» Task requirements
Using the records that appear below, write out exactly the lines from the one with "ps ← gl_CompileSource" through the one with "vsCompiled ←", keeping both end lines.

(Stored data)

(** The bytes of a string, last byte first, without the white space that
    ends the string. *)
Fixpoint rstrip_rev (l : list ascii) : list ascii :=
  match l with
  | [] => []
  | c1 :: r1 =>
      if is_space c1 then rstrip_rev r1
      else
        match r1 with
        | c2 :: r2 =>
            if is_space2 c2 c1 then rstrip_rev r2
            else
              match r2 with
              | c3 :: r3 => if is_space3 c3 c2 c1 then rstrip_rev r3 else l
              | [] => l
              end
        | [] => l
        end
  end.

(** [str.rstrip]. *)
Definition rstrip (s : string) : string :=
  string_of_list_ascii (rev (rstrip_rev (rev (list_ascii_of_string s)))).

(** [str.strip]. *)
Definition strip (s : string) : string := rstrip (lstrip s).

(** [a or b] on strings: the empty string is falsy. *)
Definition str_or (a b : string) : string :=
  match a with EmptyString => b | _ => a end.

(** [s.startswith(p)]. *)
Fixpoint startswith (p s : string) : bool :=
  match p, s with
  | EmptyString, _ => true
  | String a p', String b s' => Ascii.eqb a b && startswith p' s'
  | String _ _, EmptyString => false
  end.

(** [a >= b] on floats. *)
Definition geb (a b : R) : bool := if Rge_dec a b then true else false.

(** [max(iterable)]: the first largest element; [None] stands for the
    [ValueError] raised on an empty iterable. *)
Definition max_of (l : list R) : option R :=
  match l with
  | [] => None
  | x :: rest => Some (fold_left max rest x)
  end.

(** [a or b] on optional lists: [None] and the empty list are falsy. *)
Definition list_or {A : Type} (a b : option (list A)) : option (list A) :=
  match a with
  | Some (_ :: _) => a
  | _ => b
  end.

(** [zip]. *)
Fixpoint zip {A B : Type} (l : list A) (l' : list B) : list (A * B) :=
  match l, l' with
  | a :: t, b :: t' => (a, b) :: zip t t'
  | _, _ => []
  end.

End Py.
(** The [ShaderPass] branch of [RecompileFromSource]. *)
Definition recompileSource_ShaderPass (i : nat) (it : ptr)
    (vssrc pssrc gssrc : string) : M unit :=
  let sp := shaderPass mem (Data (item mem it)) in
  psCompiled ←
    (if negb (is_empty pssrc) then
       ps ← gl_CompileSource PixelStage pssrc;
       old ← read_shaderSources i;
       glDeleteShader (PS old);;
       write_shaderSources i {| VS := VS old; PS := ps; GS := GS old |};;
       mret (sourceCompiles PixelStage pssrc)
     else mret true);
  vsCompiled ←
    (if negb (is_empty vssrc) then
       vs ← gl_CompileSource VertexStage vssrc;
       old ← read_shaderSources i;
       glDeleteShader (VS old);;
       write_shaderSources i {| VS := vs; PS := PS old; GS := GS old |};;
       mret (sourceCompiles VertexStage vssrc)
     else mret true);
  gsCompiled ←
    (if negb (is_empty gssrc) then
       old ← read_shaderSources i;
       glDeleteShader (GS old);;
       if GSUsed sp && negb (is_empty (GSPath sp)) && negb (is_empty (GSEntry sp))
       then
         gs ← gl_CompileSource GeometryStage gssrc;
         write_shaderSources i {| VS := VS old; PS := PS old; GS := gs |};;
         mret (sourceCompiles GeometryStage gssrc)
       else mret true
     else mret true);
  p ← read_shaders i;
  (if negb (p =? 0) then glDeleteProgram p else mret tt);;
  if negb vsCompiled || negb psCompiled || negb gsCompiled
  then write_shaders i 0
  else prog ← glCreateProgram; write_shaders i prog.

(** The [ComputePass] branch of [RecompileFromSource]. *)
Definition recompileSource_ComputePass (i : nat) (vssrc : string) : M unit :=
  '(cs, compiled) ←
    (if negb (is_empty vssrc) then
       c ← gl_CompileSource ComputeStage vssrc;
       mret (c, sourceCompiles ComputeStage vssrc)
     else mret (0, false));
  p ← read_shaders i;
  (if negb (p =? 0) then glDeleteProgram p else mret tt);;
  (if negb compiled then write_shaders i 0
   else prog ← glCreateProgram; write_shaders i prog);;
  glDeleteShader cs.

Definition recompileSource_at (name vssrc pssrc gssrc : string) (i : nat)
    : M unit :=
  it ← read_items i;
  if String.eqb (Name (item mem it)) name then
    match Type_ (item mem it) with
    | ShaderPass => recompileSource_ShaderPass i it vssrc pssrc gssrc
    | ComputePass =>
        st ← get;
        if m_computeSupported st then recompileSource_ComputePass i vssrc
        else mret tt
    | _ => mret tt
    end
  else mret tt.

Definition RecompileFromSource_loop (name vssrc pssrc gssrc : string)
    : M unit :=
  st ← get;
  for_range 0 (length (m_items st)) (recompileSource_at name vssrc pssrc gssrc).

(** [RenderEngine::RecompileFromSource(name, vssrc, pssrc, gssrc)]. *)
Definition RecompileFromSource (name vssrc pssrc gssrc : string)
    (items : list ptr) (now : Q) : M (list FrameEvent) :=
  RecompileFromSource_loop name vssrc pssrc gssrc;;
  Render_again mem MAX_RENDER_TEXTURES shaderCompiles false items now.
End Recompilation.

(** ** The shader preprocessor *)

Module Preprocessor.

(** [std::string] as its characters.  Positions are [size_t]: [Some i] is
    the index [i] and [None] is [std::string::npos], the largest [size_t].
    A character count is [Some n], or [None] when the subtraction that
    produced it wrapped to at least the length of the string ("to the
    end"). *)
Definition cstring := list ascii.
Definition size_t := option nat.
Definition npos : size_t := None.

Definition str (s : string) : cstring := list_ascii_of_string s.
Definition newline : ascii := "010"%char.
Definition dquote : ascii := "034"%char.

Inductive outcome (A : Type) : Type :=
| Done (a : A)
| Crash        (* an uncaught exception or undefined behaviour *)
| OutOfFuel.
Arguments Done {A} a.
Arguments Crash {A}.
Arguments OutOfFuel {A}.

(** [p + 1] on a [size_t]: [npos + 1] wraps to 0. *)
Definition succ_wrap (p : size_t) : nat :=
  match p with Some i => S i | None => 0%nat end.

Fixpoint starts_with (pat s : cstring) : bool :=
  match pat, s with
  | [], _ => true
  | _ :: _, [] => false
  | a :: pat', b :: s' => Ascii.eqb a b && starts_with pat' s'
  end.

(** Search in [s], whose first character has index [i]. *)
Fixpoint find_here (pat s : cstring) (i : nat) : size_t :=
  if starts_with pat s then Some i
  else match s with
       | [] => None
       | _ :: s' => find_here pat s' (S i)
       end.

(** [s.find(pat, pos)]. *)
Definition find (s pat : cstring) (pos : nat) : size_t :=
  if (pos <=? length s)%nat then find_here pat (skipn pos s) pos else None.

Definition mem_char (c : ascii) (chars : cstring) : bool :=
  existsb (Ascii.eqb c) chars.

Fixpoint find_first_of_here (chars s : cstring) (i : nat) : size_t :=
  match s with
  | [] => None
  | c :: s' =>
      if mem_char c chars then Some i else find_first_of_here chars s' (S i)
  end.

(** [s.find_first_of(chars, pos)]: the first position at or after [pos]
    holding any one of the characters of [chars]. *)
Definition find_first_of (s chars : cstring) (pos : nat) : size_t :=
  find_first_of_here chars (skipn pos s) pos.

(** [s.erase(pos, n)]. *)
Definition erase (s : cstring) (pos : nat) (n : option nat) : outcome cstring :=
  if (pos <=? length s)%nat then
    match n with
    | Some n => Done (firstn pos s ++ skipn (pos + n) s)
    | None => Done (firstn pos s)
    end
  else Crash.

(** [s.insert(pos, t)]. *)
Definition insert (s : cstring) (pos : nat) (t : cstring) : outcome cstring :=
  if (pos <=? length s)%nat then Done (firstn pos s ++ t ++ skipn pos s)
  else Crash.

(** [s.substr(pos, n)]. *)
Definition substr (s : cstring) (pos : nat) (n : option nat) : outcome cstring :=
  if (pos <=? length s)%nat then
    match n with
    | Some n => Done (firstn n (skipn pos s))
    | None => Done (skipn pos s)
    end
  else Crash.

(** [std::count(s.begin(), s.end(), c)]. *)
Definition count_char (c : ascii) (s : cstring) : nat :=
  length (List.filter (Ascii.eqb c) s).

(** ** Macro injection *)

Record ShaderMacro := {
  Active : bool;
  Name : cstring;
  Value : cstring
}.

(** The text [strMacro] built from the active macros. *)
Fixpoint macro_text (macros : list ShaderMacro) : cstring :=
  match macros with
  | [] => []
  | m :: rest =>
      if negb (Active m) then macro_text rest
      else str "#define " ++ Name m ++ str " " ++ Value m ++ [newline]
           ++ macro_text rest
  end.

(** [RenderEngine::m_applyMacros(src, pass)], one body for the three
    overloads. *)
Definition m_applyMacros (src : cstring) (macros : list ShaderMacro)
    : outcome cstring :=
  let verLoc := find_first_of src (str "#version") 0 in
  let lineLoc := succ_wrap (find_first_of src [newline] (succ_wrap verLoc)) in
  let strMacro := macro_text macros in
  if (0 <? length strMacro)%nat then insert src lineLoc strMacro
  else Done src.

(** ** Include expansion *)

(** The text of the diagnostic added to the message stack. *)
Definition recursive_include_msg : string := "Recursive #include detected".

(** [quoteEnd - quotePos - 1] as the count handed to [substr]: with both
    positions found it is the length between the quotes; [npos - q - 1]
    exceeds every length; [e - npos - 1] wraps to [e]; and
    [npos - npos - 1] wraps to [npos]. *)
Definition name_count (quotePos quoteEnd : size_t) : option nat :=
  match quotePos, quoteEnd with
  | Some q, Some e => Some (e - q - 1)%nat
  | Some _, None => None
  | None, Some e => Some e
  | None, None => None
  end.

--

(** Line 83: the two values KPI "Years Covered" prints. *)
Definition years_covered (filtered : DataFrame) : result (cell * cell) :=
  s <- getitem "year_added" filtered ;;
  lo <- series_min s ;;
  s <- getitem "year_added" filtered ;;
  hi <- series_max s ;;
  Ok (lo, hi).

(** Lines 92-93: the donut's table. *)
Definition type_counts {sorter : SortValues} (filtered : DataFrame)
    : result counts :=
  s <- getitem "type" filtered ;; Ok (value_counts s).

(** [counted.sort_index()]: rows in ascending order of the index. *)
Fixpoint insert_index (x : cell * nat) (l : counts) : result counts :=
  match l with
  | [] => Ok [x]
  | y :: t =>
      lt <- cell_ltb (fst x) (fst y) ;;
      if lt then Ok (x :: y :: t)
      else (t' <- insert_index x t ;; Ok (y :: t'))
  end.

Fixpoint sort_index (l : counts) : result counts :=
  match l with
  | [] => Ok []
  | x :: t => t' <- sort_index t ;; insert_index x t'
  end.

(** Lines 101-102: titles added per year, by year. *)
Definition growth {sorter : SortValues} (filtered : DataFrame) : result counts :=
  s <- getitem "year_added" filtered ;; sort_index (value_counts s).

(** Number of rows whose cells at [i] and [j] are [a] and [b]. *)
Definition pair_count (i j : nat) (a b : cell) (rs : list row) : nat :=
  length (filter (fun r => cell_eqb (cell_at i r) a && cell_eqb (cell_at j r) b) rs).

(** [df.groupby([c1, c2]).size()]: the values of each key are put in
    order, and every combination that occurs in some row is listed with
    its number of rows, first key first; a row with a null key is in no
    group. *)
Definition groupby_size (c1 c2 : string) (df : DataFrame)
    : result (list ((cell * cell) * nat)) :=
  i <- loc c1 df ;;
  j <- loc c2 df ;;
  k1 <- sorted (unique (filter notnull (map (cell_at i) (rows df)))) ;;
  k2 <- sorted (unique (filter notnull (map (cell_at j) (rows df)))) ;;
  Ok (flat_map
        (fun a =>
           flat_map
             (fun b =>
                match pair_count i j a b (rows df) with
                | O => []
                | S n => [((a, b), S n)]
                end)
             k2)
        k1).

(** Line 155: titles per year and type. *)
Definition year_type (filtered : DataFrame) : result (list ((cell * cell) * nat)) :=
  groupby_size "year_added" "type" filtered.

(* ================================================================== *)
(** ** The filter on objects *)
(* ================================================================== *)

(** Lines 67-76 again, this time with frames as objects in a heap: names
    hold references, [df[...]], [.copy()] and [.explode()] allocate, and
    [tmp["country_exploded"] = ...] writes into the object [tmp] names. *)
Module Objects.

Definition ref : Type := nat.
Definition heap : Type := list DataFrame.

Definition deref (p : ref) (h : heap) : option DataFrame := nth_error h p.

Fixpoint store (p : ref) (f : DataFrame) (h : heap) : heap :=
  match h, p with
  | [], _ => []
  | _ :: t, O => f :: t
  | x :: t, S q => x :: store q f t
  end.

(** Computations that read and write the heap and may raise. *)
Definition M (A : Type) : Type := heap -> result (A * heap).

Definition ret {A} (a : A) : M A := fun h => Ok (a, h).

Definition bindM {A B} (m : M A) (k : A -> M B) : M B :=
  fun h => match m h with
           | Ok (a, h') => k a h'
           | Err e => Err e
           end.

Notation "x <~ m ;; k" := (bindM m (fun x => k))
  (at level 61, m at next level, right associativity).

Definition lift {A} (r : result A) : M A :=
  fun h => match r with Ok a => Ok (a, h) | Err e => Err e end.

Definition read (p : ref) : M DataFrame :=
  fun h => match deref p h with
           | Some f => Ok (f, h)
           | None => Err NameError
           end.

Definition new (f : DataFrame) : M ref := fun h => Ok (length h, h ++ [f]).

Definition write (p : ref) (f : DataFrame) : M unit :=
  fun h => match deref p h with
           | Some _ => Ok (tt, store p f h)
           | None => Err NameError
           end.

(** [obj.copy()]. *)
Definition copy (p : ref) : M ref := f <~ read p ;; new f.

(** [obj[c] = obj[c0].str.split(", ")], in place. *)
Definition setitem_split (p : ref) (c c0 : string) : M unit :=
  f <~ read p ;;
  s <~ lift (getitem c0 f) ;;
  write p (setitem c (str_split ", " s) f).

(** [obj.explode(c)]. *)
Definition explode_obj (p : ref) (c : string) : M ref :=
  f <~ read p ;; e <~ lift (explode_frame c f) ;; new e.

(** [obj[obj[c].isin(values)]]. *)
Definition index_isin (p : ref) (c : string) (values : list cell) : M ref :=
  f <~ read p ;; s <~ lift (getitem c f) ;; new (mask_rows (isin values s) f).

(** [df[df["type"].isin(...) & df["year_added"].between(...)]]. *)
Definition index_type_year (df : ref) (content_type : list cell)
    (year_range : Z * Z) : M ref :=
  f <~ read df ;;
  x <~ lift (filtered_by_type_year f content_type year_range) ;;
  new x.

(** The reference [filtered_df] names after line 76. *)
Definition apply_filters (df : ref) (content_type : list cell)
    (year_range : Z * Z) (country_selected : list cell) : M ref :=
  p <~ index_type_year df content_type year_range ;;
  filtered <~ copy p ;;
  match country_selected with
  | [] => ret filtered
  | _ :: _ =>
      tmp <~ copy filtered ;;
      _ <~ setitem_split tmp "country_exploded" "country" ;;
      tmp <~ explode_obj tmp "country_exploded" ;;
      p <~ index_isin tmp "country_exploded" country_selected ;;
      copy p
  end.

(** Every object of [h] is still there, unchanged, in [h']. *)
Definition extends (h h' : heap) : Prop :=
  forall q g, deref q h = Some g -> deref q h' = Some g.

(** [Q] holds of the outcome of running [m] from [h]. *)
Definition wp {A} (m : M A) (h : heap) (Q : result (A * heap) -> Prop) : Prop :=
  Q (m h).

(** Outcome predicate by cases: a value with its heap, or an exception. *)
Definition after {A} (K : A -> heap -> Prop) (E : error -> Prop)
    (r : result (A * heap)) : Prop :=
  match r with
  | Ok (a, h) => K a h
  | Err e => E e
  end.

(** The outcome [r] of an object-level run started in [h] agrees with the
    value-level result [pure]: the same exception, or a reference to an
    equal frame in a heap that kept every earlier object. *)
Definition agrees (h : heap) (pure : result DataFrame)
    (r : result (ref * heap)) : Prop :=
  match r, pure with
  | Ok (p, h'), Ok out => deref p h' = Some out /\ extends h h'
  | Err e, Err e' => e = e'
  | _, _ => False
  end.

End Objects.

» Task answer
       ps ← gl_CompileSource PixelStage pssrc;
       old ← read_shaderSources i;
       glDeleteShader (PS old);;
       write_shaderSources i {| VS := VS old; PS := ps; GS := GS old |};;
       mret (sourceCompiles PixelStage pssrc)
     else mret true);
  vsCompiled ←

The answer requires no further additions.